(Task goal)
Across the records below, count the lines that contain "beta" and write down only the count.

*** Data for this exercise Section Begins ***

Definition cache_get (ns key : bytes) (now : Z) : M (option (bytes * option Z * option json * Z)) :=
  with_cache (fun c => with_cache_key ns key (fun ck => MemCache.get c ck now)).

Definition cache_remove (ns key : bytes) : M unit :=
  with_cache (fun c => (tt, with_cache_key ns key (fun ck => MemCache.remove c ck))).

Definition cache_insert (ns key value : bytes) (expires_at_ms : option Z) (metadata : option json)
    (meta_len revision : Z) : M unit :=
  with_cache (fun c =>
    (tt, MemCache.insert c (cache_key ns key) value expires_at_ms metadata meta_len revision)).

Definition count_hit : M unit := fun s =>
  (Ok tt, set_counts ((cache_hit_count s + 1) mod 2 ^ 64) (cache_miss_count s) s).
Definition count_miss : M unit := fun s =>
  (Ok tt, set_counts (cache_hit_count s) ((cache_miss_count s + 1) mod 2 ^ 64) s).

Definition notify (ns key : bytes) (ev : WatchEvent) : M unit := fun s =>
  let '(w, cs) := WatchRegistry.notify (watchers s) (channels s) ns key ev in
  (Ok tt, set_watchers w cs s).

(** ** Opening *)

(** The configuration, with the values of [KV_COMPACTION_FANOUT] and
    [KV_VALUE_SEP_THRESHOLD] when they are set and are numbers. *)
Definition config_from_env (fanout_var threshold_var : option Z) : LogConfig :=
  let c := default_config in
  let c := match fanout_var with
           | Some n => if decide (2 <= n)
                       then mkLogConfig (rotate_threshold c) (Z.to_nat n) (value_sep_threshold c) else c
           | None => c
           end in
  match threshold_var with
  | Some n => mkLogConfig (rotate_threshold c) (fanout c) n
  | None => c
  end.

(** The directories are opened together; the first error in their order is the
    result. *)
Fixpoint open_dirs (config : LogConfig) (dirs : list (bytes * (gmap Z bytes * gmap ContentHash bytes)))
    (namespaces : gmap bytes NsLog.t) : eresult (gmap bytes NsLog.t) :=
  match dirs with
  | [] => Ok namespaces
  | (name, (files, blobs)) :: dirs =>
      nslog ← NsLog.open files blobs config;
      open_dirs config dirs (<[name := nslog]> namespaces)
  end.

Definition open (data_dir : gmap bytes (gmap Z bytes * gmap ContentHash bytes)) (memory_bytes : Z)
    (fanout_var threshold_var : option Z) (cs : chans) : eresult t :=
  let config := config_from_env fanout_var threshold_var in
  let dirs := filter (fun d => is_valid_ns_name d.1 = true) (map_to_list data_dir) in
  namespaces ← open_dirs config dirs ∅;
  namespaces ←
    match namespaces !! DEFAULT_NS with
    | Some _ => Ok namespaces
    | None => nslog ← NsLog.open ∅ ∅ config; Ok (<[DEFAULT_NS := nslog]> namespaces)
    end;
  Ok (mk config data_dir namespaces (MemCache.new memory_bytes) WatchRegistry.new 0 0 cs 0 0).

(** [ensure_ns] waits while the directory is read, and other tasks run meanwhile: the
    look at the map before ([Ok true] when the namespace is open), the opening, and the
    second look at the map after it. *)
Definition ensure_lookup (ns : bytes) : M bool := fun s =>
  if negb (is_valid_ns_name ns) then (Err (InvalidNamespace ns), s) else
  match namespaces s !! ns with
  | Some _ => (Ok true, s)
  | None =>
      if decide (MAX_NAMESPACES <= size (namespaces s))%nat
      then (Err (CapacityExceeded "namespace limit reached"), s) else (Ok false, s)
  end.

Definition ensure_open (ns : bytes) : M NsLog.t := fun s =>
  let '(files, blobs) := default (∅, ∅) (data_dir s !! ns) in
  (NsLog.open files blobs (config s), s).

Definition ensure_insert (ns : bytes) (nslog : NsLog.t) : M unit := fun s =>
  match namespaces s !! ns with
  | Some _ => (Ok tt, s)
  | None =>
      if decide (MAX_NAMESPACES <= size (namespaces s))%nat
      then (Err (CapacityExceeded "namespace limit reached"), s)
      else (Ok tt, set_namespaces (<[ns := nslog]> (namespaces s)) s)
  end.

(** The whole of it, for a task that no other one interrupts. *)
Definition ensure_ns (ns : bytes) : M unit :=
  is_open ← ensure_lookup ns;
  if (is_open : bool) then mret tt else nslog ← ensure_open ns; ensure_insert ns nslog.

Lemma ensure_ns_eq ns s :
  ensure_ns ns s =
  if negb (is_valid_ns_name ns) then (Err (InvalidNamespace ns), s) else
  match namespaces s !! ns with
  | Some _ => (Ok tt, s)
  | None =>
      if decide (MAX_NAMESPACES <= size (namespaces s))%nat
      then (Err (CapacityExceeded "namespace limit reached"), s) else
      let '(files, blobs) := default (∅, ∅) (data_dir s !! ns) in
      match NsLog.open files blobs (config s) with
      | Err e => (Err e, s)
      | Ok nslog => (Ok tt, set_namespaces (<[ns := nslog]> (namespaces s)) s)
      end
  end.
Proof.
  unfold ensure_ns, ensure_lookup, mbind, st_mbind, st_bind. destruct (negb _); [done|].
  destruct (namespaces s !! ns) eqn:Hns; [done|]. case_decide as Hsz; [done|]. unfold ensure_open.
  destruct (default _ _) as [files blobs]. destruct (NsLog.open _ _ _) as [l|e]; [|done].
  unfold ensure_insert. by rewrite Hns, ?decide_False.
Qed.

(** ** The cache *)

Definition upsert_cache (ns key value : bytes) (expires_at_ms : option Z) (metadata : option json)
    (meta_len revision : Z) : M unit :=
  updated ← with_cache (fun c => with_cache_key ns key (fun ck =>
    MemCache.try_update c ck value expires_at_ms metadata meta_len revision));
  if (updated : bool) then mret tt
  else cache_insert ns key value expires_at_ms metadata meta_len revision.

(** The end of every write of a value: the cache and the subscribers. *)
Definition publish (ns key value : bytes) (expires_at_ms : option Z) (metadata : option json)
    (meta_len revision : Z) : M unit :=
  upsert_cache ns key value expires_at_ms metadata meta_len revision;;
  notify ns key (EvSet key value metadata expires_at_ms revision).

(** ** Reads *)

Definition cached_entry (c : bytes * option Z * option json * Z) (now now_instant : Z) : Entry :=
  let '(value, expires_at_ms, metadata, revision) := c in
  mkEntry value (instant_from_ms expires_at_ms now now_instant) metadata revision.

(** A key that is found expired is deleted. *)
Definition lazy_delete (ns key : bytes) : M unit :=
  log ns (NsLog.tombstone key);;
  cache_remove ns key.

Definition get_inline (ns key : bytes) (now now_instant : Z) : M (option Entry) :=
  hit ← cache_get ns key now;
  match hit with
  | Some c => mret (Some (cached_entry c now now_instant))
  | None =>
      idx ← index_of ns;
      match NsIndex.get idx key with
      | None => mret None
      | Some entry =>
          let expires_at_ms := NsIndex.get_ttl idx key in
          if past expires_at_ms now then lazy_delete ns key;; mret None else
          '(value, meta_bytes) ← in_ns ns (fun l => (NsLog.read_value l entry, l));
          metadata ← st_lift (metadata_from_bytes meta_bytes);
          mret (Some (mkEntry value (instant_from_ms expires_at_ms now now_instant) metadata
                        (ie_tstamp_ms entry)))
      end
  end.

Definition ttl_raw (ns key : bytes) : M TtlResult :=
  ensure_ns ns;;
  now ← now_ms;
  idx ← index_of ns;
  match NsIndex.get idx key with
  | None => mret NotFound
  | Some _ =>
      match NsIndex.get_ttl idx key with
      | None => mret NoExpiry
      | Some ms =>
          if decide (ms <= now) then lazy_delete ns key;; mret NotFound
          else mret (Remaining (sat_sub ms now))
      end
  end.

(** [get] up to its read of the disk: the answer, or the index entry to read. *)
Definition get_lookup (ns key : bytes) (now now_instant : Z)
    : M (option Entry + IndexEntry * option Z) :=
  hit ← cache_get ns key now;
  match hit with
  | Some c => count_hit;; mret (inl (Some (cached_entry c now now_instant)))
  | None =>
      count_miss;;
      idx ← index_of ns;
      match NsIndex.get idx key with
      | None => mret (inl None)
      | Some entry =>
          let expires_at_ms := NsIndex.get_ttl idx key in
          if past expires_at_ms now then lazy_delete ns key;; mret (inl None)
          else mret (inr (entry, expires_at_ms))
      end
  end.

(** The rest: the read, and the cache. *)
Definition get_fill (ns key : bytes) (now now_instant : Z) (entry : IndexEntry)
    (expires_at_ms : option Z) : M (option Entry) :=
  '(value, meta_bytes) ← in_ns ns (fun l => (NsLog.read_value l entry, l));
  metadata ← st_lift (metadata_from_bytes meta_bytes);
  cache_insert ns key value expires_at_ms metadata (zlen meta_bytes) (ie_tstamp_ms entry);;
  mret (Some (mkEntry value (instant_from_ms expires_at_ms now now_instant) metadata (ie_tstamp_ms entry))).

*** Data for this exercise Section Ends ***
*** Data for this exercise Section Begins ***

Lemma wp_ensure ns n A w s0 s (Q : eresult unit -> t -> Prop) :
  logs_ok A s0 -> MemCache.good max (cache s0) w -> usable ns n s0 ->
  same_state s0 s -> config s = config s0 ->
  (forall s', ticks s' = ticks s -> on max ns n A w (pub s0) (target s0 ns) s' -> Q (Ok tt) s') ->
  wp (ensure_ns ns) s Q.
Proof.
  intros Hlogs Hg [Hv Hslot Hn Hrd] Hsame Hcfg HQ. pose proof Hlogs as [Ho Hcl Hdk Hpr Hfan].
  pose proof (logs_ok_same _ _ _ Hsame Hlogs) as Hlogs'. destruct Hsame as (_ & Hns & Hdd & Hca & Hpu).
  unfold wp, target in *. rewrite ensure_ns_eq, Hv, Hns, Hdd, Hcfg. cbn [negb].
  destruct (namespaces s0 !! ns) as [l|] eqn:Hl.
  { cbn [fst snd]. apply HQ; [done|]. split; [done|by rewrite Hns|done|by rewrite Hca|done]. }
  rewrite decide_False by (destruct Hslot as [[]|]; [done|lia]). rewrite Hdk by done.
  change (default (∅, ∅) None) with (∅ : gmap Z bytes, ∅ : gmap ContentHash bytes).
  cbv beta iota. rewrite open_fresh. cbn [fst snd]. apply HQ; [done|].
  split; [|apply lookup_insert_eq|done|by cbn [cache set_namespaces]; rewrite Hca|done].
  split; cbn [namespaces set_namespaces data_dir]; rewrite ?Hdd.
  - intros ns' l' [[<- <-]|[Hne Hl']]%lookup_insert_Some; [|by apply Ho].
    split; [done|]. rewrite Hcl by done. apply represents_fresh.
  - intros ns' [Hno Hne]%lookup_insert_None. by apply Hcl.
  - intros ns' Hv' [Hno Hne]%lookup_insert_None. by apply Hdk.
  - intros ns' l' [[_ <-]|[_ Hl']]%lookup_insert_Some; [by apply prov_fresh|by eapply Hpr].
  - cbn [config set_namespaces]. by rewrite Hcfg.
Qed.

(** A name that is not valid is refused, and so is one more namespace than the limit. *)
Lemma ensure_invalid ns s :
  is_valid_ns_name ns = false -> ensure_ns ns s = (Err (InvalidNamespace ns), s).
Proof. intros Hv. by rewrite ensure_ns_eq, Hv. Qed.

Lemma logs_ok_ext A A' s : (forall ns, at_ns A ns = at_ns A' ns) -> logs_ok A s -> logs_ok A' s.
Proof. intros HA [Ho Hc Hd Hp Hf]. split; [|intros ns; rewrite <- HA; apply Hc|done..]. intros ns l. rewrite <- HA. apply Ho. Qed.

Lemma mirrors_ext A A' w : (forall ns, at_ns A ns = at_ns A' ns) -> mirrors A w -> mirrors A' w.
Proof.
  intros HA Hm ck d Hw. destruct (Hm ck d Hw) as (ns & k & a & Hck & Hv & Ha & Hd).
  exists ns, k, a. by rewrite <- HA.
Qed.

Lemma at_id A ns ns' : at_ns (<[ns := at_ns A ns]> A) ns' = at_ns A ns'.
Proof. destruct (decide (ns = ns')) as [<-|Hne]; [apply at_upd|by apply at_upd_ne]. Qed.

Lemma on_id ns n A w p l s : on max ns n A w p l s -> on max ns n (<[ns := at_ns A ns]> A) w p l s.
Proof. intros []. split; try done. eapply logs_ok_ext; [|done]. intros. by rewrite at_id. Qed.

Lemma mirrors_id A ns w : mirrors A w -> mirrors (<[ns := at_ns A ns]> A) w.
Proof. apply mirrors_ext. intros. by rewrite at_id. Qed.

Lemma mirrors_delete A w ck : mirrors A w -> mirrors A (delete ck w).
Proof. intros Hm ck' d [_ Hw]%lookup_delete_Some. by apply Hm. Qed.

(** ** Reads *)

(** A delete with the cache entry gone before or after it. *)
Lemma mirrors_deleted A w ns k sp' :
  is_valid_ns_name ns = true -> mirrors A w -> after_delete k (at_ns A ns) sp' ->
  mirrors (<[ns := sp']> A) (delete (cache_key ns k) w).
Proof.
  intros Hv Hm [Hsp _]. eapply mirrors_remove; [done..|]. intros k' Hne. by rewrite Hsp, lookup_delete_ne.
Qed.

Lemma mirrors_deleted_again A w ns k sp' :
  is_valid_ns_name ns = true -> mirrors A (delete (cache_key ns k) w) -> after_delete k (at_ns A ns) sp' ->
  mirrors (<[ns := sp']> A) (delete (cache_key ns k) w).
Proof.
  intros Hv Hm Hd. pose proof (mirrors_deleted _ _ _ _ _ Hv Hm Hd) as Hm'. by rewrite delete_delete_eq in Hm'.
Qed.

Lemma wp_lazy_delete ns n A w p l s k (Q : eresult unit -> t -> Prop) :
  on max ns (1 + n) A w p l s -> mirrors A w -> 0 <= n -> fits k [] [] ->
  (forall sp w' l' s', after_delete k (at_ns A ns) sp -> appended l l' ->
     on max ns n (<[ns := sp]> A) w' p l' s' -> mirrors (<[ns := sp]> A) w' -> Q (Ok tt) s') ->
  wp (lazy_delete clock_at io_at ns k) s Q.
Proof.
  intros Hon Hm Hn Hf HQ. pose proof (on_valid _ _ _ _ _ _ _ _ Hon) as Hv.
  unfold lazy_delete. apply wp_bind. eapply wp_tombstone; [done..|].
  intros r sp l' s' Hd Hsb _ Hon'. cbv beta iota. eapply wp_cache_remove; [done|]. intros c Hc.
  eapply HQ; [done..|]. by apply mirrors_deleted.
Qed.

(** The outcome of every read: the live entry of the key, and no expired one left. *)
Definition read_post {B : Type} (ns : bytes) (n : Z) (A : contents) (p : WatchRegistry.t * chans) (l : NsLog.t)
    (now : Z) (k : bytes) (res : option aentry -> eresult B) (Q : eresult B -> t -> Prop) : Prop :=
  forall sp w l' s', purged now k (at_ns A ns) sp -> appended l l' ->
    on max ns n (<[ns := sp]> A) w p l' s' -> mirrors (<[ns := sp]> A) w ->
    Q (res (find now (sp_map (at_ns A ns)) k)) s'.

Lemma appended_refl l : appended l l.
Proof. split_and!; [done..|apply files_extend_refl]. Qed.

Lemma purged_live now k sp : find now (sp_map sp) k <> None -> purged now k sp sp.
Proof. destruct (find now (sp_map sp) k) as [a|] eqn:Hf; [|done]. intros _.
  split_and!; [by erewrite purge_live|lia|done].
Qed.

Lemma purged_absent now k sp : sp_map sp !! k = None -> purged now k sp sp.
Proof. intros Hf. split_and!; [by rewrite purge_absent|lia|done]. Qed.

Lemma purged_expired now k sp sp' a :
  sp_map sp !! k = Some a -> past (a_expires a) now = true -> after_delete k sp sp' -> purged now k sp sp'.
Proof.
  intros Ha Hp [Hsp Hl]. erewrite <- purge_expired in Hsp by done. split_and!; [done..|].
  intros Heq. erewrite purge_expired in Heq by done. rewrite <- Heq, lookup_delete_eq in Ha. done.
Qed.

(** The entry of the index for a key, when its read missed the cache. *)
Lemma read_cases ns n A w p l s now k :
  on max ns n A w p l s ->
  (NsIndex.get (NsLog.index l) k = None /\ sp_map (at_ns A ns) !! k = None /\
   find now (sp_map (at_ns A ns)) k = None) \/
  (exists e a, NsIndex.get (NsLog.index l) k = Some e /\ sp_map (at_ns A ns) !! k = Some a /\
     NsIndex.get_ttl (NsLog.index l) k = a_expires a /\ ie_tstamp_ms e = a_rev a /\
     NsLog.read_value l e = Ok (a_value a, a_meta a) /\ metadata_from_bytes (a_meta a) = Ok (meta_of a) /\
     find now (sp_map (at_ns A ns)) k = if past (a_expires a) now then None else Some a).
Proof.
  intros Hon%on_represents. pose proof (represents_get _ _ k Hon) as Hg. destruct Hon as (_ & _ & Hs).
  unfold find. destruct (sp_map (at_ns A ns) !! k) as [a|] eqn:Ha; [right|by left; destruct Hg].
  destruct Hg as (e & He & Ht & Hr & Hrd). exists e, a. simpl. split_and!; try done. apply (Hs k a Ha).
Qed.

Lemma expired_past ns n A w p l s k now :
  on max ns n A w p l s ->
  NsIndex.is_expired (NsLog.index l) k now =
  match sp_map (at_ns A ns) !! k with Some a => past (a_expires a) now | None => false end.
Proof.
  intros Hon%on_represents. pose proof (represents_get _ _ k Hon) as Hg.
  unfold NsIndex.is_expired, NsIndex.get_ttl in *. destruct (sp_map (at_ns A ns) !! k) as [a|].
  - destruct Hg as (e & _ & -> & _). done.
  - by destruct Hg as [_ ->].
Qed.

*** Data for this exercise Section Ends ***

(Solution to this exercise)
2